Revolting Rovers Fans


I don’t pretend to know all the ins and outs about the on-going soap opera that is playing itself out at Ewood Park but I do know this. For any fan to take the bold decision to stop following their team; that is one big decision that will not have been taken lightly.
That hasn’t been much to cheer about for Blackburn Rovers fans for some time now. I think many will be comfortable with that. They will recall their third division days as well as their single Premier League success under those few heady days flushed with Jack Walker’s cash.
But nothing lasts forever. Blackburn’s title success came before the Premier League became the massive global brand it is now so there was little impact to their support. Alan Shearer and Chris Sutton did not encourage kids in Singapore or Bangkok to rush out and buy those famous blue and white shirts. The title came five years too early!
Many Rovers fans will recall the days of lower league football. The name Simon Garner will probably mean as much to them as David Beckham does to 21st century Manchester United fans. They know football ain’t all about glory and they probably expect the odd, long, downturn more than another Premier League success.
Then came the chicken farmers. It doesn’t matter where the poultry peddlers came from, they started off with a massive PR cock up by saying they didn’t know anything about football and anyway they wanted to build their own brand.
As opening pitches to get fans/potential customers on your side it takes some beating.
From there on it gets murky. A manager is sacked, another brought in. An agent is operating behind the scenes, pulling strings and considered by many outside the club to be having an undue influence on the goings on. Communication from the club is perceived to be garbled at best, contradictory at worst.
Last season Ewood Park echoed to the sound of Kean Out. A plane flew overhead, trailing a banner saying Kean Out. The team was relegated, the fans still chanted Kean Out.
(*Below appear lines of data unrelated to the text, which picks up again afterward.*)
(** ** Splitting strings *)

Lemma split_by_nonempty sep s : JS.split_by sep s <> [].
Proof.
  destruct s as [| c r]; simpl; [discriminate |].
  destruct (sep c); [discriminate |].
  destruct (JS.split_by sep r); discriminate.
Qed.

(** [s.split(sep)[0]] is never [undefined]. *)
Lemma split_head_defined sep s :
  JS.at_index 0 (JS.split sep s) = Some (JS.split_head sep s).
Proof.
  unfold JS.split_head, JS.split, JS.at_index.
  pose proof (split_by_nonempty (Ascii.eqb sep) s) as Hne.
  destruct (JS.split_by (Ascii.eqb sep) s); [contradiction | reflexivity].
Qed.

Lemma split_by_none sep s : has_match sep s = false -> JS.split_by sep s = [s].
Proof.
  induction s as [| c r IH]; simpl; [reflexivity |].
  intros H. apply orb_false_iff in H. destruct H as [Hc Hr].
  rewrite Hc, (IH Hr). reflexivity.
Qed.

Lemma split_by_first sep a c b :
  has_match sep a = false -> sep c = true ->
  JS.split_by sep (a ++ String c b) = a :: JS.split_by sep b.
Proof.
  intros Ha Hc. induction a as [| x a IH]; simpl in *.
  - rewrite Hc. reflexivity.
  - apply orb_false_iff in Ha. destruct Ha as [Hx Ha].
    rewrite Hx, (IH Ha). reflexivity.
Qed.

Lemma has_match_app sep a b :
  has_match sep (a ++ b) = has_match sep a || has_match sep b.
Proof.
  induction a as [| x a IH]; simpl; [reflexivity |].
  rewrite IH, orb_assoc. reflexivity.
Qed.

(** The name is what precedes the first dot of the base name. *)
Lemma split_head_prefix stem rest :
  has_char "." stem = false -> JS.split_head "." (stem ++ "." ++ rest) = stem.
Proof.
  intros H. unfold JS.split_head, JS.split.
  change ("." ++ rest) with (String "." rest).
  rewrite split_by_first; [reflexivity | exact H | reflexivity].
Qed.

Lemma split_head_no_dot s : has_char "." s = false -> JS.split_head "." s = s.
Proof.
  intros H. unfold JS.split_head, JS.split. rewrite split_by_none; auto.
Qed.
Teams all over the place lose and fans turn on the manager. It’s part of the job and managers are thick skinned enough not to let it worry them.
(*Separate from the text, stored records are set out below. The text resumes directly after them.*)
(** X11: [create_trade] with correctly ordered prices records a PENDING
    trade at the end of the ledger, numbered with the ledger's length,
    unless the entry price is 0: then it raises [ZeroDivisionError] and the
    ledger is left as it was. *)
Theorem create_trade_outcomes (self : t) (now : Z) (sym : string)
    (side : PositionType) (entry sl target : Q) (qty : option Q) (risk : Q)
    (strat : string) (ind : list (string * Q)) :
  match side with
  | LONG => sl < entry /\ entry < target
  | SHORT => target < entry /\ entry < sl
  end ->
  (~ entry == 0 ->
   exists trade,
     create_trade self now sym side entry sl target qty risk strat ind
     = (Py.Ok trade,
        mk (account_balance self) (trades self ++ [trade]) (active_positions self))
     /\ status trade = PENDING
     /\ id trade = mkId now (List.length (trades self)))
  /\ (entry == 0 ->
      create_trade self now sym side entry sl target qty risk strat ind
      = (Py.Raise Py.ZeroDivisionError, self)).
Proof.
  intro Hord. apply validate_prices_ok in Hord. split.
  - intro Hne.
    destruct (create_trade_succeeds self now sym side entry sl target qty risk strat ind
                Hord Hne) as [trade Hc].
    exists trade. split; [exact Hc|].
    split; [apply (create_trade_pending _ _ _ _ _ _ _ _ _ _ _ _ _ Hc)
           |apply (create_trade_id _ _ _ _ _ _ _ _ _ _ _ _ _ Hc)].
  - intro Hz. unfold create_trade. rewrite Hord. cbn [Py.bind].
    set (quantity := match qty with
                     | Some q => q
                     | None => calculate_position_size self entry sl risk
                     end).
    assert (Hrr : exists rr,
              (if Py.ltb 0 (Qabs (entry - sl) * quantity)
               then Py.div (Qabs (target - entry) * quantity)
                      (Qabs (entry - sl) * quantity)
               else Py.Ok 0) = Py.Ok rr).
    { destruct (Py.ltb 0 _) eqn:E; [|eexists; reflexivity].
      apply ltb_spec in E. rewrite div_ok by lra. eexists. reflexivity. }
    destruct Hrr as [rr ->]. cbn [Py.bind].
    unfold Py.div at 1, Py.eqb. apply Qeq_bool_iff in Hz. rewrite Hz. reflexivity.
Qed.

(** [create_trade_outcomes] at work: a LONG at 100 is recorded as the first
    trade, and a LONG "entered" at 0 with a negative stop raises. *)
Lemma create_trade_outcomes_witness :
  (exists trade,
     create_trade init 7 "BTCUSDT" LONG 100 95 110 (Some 1) 1 "Manual" []
     = (Py.Ok trade, mk 0 [trade] [])
     /\ status trade = PENDING /\ id trade = mkId 7 0)
  /\ create_trade init 7 "BTCUSDT" LONG 0 (-1) 1 (Some 1) 1 "Manual" []
     = (Py.Raise Py.ZeroDivisionError, init).
Proof.
  split.
  - apply (proj1 (create_trade_outcomes init 7 "BTCUSDT" LONG 100 95 110 (Some 1) 1
                    "Manual" [] (conj eq_refl eq_refl))).
    intro H. discriminate H.
  - apply (proj2 (create_trade_outcomes init 7 "BTCUSDT" LONG 0 (-1) 1 (Some 1) 1
                    "Manual" [] (conj eq_refl eq_refl))).
    reflexivity.
Defined.

End TradeCreation.

Section StrategyTrade64.

Import Floats TradeSetup64 StrategyBasedTradeSetup64.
But these protests were not just about the manager and poor results. They are about foreign ownership in general. The way in which the Football Association allows itself to roll over and have its tummy tickled anytime some rich foreigner comes over with a thick wad of cash. Money is everything, motives and experience don’t count.
At a time when football clubs are in the news for financial mismanagement, read Portsomouth and Rangers, Blackburn are just being mismanaged. And no one is lifting a finger.
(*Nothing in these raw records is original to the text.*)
(** X10.  The cache of the inline resolver after a sequence of calls: an
    entry it had before is still there, unchanged; any other key holds the
    pool parsed from the first call that supplied bytes under it that
    parsed, and is absent when there was none.  Entries are never replaced
    and never removed. *)
Theorem pools_after_calls (r : InlineMethodResolver) (calls : list call) (k : string) :
  pools (afterCalls r calls) !! k
  = match pools r !! k with
    | Some pool => Some pool
    | None => firstParsed k calls
    end.
Proof.
  revert r. induction calls as [| c calls IH]; intros r.
  - cbn. destruct (pools r !! k); reflexivity.
  - cbn [after_calls fold_left first_parsed].
    change (fold_left _ calls ?x) with (afterCalls x calls).
    rewrite IH. unfold do_call.
    destruct (pools r !! k) as [pool |] eqn:Hk.
    + rewrite (Resolve_keeps _ _ r _ _ _ _ k pool Hk). reflexivity.
    + rewrite (Resolve_absent_key r _ _ _ _ k Hk).
      destruct ((0 <? length (c_bytes c))%nat
                && String.eqb (cache_key (c_bytes c) (c_id c)) k); [| reflexivity].
      destruct (parsePool (c_bytes c)); reflexivity.
Qed.

(** X11.  A call repeated at once returns what it returned the first
    time and leaves the cache as the first call left it. *)
Theorem InlineMethodResolver_Resolve_idempotent (r : InlineMethodResolver)
    (bytes : list ascii) (id service method : string) :
  InlineResolve (snd (InlineResolve r bytes id service method)) bytes id service method
  = InlineResolve r bytes id service method.
Proof.
  destruct (String.eqb_spec (cache_key bytes id) "") as [Hk | Hk].
  { unfold InlineMethodResolver_Resolve. rewrite Hk. reflexivity. }
  destruct (pools r !! cache_key bytes id) as [pool |] eqn:Hp.
  { rewrite (Resolve_cached _ _ r bytes id service method pool Hk Hp). cbn [snd].
    apply (Resolve_cached _ _ r bytes id service method pool Hk Hp). }
  destruct bytes as [| b bytes].
  { assert (E : InlineResolve r [] id service method
                 = (Err (ErrDescriptorNotFound (cache_key [] id)), r)).
    { unfold InlineMethodResolver_Resolve. apply String.eqb_neq in Hk.
      rewrite Hk, Hp. reflexivity. }
    rewrite E. cbn [snd]. exact E. }
  assert (Hb : b :: bytes <> []) by discriminate.
  destruct (parsePool (b :: bytes)) as [pool | e] eqn:Hparse.
  - rewrite (Resolve_fresh_parsed _ _ r _ id service method pool Hb Hp Hparse).
    cbn [snd]. apply Resolve_cached; [exact Hk |]. cbn [pools].
    apply lookup_insert_eq.
  - rewrite (Resolve_fresh_parse_error _ _ r _ id service method e Hb Hp Hparse).
    cbn [snd]. apply (Resolve_fresh_parse_error _ _ r _ id service method e Hb Hp Hparse).
Qed.

(** X12.  The key that a successful resolution returns, be it the
    identifier supplied or the digest of the bytes, serves as identifier
    afterwards: with that key and no bytes, the same service and method
    resolve to the same method under the same key, whatever calls were
    made in between. *)
Theorem Resolve_returned_key_reusable (r : InlineMethodResolver) (bytes : list ascii)
    (id service method : string) (rm : ResolvedMethod) (key : string)
    (between : list call) :
  fst (InlineResolve r bytes id service method) = Ok (rm, key) ->
  InlineResolve (afterCalls (snd (InlineResolve r bytes id service method)) between)
    [] key service method
  = (Ok (rm, key), afterCalls (snd (InlineResolve r bytes id service method)) between).
Proof.
  intros Hok.
  destruct (Resolve_ok_cached _ _ _ _ _ _ _ _ _ Hok) as (_ & Hne & pool & Hp & Hr).
  assert (Hkey : cache_key [] key = key) by (apply cache_key_id; exact Hne).
  rewrite (Resolve_cached _ _ _ [] key service method pool).
  - rewrite Hkey. unfold resolved_in. rewrite Hr. reflexivity.
  - rewrite Hkey. exact Hne.
  - rewrite Hkey. apply after_calls_keeps. exact Hp.
Qed.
Manchester United are up to their eyeballs in debt and have taken a massive gamble on Robin van Persie. Arsenal rely on player sales to supplement TV and gate revenues. And Manchester City and Chelsea have their own private sugar daddy to push the prices up so only they can compete and anyone else who tries will surely bust. Cardiff City fans have had to see their club badge and club colours change to sate the whims of their investors whose target audience is far from the valleys of south Wales.
None of this seems to matter to the FA, with their head in the sand, who point to continued worldwide interest in the Premier League and say what problems?
During the summer the fans continued with their theme. Kean Out. A global advisor was bought in and he just added to the confusion.
Against this backdrop, many fans decided to take the most extreme course of action available to them. Withhold their cash. A footballing seppuku. Stay away from games. Don’t buy merchandise. Hit the chicken farmers where it hurts the most.
Season ticket sales are half what they were last season and they in turn were down on previous seasons. Attendances in the early days of the new season have hovered around the 13,500 mark. A whopping 9,000 down on last season when they got relegated.
The club also have no sponsorship deals in place. They have no one on their club shirt, which may be no bad thing anyway say traditionalists, and recently a stand sponsor refused to extend their deal.
The club is a mess. This is not just about money. The new owners have splashed some cash and the signing of Scottish striker Jordan Rhodes shows some ambition.
But the fans ain’t buying. They remain adamant they will not return to the club until Steve Kean and the owners have gone.